### YOUR OBJECTIVE
The first line of the entries through the line bearing "acknowledgement, every turn": copy these lines exactly and return nothing else.

### MATERIALS PROVIDED
§

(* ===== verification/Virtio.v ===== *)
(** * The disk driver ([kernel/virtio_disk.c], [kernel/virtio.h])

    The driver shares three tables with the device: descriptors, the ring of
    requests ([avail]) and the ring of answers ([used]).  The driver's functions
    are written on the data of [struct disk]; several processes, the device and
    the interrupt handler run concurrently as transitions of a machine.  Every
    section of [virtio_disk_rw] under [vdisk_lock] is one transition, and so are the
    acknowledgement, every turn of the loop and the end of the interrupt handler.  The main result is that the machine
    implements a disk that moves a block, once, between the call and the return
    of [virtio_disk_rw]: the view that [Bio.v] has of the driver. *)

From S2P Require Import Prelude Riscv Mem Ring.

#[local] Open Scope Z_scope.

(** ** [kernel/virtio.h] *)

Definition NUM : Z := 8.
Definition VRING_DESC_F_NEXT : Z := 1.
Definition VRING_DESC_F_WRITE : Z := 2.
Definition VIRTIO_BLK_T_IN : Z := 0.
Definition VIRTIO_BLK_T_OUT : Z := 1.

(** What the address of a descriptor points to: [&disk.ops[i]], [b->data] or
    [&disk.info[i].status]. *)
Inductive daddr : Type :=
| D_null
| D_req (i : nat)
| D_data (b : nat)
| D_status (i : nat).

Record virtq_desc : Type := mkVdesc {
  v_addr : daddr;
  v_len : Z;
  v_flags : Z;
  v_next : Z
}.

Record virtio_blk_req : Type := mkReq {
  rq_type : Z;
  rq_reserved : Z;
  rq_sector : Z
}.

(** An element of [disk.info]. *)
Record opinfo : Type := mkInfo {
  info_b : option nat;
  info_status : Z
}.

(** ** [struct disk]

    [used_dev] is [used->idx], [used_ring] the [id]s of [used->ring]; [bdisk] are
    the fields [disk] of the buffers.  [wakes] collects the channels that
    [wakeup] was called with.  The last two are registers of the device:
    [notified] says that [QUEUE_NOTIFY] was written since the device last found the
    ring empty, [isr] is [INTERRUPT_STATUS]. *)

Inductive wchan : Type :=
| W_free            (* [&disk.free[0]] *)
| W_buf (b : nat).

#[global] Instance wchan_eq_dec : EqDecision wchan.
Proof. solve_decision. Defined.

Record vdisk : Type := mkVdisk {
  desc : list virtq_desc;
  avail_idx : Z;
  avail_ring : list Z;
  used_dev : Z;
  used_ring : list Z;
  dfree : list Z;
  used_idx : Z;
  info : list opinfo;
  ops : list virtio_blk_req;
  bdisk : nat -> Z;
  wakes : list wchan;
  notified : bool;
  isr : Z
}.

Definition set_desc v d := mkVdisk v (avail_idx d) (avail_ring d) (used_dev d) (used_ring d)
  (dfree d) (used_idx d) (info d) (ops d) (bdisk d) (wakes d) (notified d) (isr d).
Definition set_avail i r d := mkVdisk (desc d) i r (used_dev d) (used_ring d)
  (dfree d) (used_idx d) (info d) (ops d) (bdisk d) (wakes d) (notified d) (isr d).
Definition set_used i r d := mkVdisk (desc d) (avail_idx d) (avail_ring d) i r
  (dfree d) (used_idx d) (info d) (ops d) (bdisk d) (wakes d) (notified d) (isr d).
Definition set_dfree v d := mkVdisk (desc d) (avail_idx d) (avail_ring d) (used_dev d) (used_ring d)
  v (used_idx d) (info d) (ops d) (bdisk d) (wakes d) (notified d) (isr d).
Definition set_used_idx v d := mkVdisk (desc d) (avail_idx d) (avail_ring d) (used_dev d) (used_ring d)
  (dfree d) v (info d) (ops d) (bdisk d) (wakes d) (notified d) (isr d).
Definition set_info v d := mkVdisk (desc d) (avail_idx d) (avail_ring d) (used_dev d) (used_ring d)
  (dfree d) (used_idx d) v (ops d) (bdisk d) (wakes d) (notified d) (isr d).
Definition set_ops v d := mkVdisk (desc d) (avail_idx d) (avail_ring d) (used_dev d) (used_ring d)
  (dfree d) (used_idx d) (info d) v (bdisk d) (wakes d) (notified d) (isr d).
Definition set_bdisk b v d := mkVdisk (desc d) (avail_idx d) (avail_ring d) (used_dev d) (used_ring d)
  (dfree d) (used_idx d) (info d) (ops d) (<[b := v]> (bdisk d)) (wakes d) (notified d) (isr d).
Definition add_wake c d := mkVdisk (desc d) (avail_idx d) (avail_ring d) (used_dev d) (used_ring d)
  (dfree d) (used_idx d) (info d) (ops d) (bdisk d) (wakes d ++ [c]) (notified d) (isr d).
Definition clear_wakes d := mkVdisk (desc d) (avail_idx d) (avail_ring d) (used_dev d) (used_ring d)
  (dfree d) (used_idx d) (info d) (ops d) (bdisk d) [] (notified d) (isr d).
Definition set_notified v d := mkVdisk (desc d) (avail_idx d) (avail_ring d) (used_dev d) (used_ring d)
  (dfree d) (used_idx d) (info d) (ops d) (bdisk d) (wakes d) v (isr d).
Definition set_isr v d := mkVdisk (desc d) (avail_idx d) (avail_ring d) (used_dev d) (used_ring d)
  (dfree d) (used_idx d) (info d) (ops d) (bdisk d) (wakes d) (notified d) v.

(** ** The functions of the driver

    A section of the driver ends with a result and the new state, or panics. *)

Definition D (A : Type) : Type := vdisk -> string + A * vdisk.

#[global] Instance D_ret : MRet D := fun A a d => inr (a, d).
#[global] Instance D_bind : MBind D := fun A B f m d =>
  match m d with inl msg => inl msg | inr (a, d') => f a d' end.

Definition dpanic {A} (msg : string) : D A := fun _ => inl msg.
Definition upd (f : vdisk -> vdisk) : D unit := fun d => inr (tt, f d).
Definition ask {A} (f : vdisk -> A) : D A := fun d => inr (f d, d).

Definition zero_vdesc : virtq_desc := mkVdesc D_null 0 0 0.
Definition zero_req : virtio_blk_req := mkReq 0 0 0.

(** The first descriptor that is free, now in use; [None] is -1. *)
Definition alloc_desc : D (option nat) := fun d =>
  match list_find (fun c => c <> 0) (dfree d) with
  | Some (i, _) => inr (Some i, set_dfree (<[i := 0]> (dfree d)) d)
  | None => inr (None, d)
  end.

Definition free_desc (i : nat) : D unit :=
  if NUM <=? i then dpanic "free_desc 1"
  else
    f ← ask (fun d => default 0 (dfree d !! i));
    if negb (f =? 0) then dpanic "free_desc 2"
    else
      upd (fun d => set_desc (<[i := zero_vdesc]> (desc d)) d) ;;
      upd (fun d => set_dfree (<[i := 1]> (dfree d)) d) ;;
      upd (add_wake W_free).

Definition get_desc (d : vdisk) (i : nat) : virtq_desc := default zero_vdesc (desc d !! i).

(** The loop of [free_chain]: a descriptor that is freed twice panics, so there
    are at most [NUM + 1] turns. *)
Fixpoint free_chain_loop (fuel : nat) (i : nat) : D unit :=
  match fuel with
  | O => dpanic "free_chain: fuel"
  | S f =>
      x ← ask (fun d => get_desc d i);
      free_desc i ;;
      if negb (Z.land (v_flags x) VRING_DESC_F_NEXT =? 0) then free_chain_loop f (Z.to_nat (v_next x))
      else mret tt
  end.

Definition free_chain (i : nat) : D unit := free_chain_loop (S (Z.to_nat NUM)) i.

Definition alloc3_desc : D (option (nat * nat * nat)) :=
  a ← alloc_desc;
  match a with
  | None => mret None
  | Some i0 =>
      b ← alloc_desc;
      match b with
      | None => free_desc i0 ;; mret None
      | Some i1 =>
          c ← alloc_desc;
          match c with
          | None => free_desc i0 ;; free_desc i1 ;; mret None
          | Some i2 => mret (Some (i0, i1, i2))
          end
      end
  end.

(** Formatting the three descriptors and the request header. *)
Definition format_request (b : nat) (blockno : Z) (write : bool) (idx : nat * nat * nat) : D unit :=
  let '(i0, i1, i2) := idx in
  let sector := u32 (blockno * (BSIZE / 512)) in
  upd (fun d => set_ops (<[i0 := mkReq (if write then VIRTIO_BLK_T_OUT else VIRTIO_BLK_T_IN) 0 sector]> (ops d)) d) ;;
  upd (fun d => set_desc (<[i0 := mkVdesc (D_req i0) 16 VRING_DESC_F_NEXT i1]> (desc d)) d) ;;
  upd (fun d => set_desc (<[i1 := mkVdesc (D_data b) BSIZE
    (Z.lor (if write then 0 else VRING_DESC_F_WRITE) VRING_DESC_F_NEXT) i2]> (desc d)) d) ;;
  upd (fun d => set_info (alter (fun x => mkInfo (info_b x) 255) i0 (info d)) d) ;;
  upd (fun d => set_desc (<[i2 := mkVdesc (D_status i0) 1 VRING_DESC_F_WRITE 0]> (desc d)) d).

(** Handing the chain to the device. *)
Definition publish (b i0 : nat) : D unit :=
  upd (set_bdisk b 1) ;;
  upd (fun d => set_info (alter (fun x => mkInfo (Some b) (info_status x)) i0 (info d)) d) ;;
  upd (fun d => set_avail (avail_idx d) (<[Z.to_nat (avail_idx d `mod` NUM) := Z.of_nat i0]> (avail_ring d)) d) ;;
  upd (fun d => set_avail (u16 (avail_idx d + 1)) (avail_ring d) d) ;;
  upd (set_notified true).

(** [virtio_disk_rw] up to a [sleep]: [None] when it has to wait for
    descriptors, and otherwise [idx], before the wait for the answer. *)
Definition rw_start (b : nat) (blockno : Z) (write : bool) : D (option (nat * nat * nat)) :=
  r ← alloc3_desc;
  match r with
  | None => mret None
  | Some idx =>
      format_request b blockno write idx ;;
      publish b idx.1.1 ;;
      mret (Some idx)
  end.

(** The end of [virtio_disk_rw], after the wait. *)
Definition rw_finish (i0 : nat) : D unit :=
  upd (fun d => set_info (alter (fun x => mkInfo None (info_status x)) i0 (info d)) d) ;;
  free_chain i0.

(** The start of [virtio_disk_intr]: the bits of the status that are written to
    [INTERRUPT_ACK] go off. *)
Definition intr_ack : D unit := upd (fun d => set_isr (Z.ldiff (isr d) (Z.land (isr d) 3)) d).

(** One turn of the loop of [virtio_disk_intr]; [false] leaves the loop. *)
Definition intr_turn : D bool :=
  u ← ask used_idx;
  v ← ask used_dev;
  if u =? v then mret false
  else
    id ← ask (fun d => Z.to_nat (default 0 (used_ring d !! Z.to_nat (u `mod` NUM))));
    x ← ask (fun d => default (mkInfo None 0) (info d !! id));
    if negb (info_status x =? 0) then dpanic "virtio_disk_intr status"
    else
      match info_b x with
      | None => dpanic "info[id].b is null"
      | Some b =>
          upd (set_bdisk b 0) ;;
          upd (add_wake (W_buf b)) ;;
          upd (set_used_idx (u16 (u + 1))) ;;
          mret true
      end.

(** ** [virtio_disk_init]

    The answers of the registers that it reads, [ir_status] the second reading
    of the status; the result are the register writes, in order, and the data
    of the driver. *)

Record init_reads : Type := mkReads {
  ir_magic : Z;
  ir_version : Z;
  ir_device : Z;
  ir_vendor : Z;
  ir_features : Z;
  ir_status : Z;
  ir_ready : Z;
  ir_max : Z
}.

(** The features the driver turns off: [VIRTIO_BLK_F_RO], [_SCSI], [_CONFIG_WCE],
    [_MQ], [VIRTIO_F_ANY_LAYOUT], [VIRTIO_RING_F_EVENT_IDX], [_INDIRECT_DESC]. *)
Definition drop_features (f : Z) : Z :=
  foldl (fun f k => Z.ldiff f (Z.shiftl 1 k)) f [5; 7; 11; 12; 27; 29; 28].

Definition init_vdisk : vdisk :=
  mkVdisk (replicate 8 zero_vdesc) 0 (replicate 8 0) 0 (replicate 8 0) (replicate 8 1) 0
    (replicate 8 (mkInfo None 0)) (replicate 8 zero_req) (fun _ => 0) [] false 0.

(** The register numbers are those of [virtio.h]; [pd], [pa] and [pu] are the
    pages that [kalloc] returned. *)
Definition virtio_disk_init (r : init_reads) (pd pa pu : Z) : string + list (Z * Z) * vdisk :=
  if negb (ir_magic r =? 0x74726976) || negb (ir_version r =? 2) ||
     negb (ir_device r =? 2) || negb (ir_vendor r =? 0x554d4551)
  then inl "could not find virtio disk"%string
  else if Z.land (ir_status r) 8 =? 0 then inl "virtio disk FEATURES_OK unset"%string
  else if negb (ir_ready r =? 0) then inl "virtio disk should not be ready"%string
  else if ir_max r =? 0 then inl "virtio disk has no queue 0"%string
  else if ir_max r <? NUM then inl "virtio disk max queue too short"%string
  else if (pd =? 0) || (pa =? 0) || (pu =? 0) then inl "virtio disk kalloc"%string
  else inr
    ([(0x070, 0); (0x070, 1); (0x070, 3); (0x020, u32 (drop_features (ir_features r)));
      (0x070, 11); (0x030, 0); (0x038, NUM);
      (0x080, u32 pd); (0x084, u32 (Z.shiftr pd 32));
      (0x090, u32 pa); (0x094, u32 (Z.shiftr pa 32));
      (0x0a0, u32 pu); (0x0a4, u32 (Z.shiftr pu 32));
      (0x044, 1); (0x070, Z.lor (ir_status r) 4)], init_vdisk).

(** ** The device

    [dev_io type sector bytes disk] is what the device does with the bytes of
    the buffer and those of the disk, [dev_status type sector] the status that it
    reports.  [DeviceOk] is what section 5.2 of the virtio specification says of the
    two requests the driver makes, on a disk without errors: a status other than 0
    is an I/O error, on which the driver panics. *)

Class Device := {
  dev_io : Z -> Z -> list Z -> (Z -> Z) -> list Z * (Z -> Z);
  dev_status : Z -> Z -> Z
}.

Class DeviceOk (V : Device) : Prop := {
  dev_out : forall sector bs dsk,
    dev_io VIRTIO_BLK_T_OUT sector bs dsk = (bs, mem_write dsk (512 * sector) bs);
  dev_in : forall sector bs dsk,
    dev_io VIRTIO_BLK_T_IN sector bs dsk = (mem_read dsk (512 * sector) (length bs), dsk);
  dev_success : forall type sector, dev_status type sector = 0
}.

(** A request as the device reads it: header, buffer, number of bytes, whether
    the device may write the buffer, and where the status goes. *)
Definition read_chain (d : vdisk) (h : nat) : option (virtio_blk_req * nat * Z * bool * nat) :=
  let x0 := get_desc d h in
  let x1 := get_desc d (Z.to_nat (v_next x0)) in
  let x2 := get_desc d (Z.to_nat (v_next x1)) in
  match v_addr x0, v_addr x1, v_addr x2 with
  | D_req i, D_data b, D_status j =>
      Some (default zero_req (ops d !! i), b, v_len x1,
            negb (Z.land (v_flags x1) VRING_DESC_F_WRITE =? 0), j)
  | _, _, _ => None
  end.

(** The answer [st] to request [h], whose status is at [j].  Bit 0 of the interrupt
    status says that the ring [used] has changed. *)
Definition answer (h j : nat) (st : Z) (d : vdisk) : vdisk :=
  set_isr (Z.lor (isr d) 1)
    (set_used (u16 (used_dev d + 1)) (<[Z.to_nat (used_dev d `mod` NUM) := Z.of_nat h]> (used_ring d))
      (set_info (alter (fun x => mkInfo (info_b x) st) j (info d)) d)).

§

### TASK OUTPUT
(* ===== verification/Virtio.v ===== *)
(** * The disk driver ([kernel/virtio_disk.c], [kernel/virtio.h])

    The driver shares three tables with the device: descriptors, the ring of
    requests ([avail]) and the ring of answers ([used]).  The driver's functions
    are written on the data of [struct disk]; several processes, the device and
    the interrupt handler run concurrently as transitions of a machine.  Every
    section of [virtio_disk_rw] under [vdisk_lock] is one transition, and so are the
    acknowledgement, every turn of the loop and the end of the interrupt handler.  The main result is that the machine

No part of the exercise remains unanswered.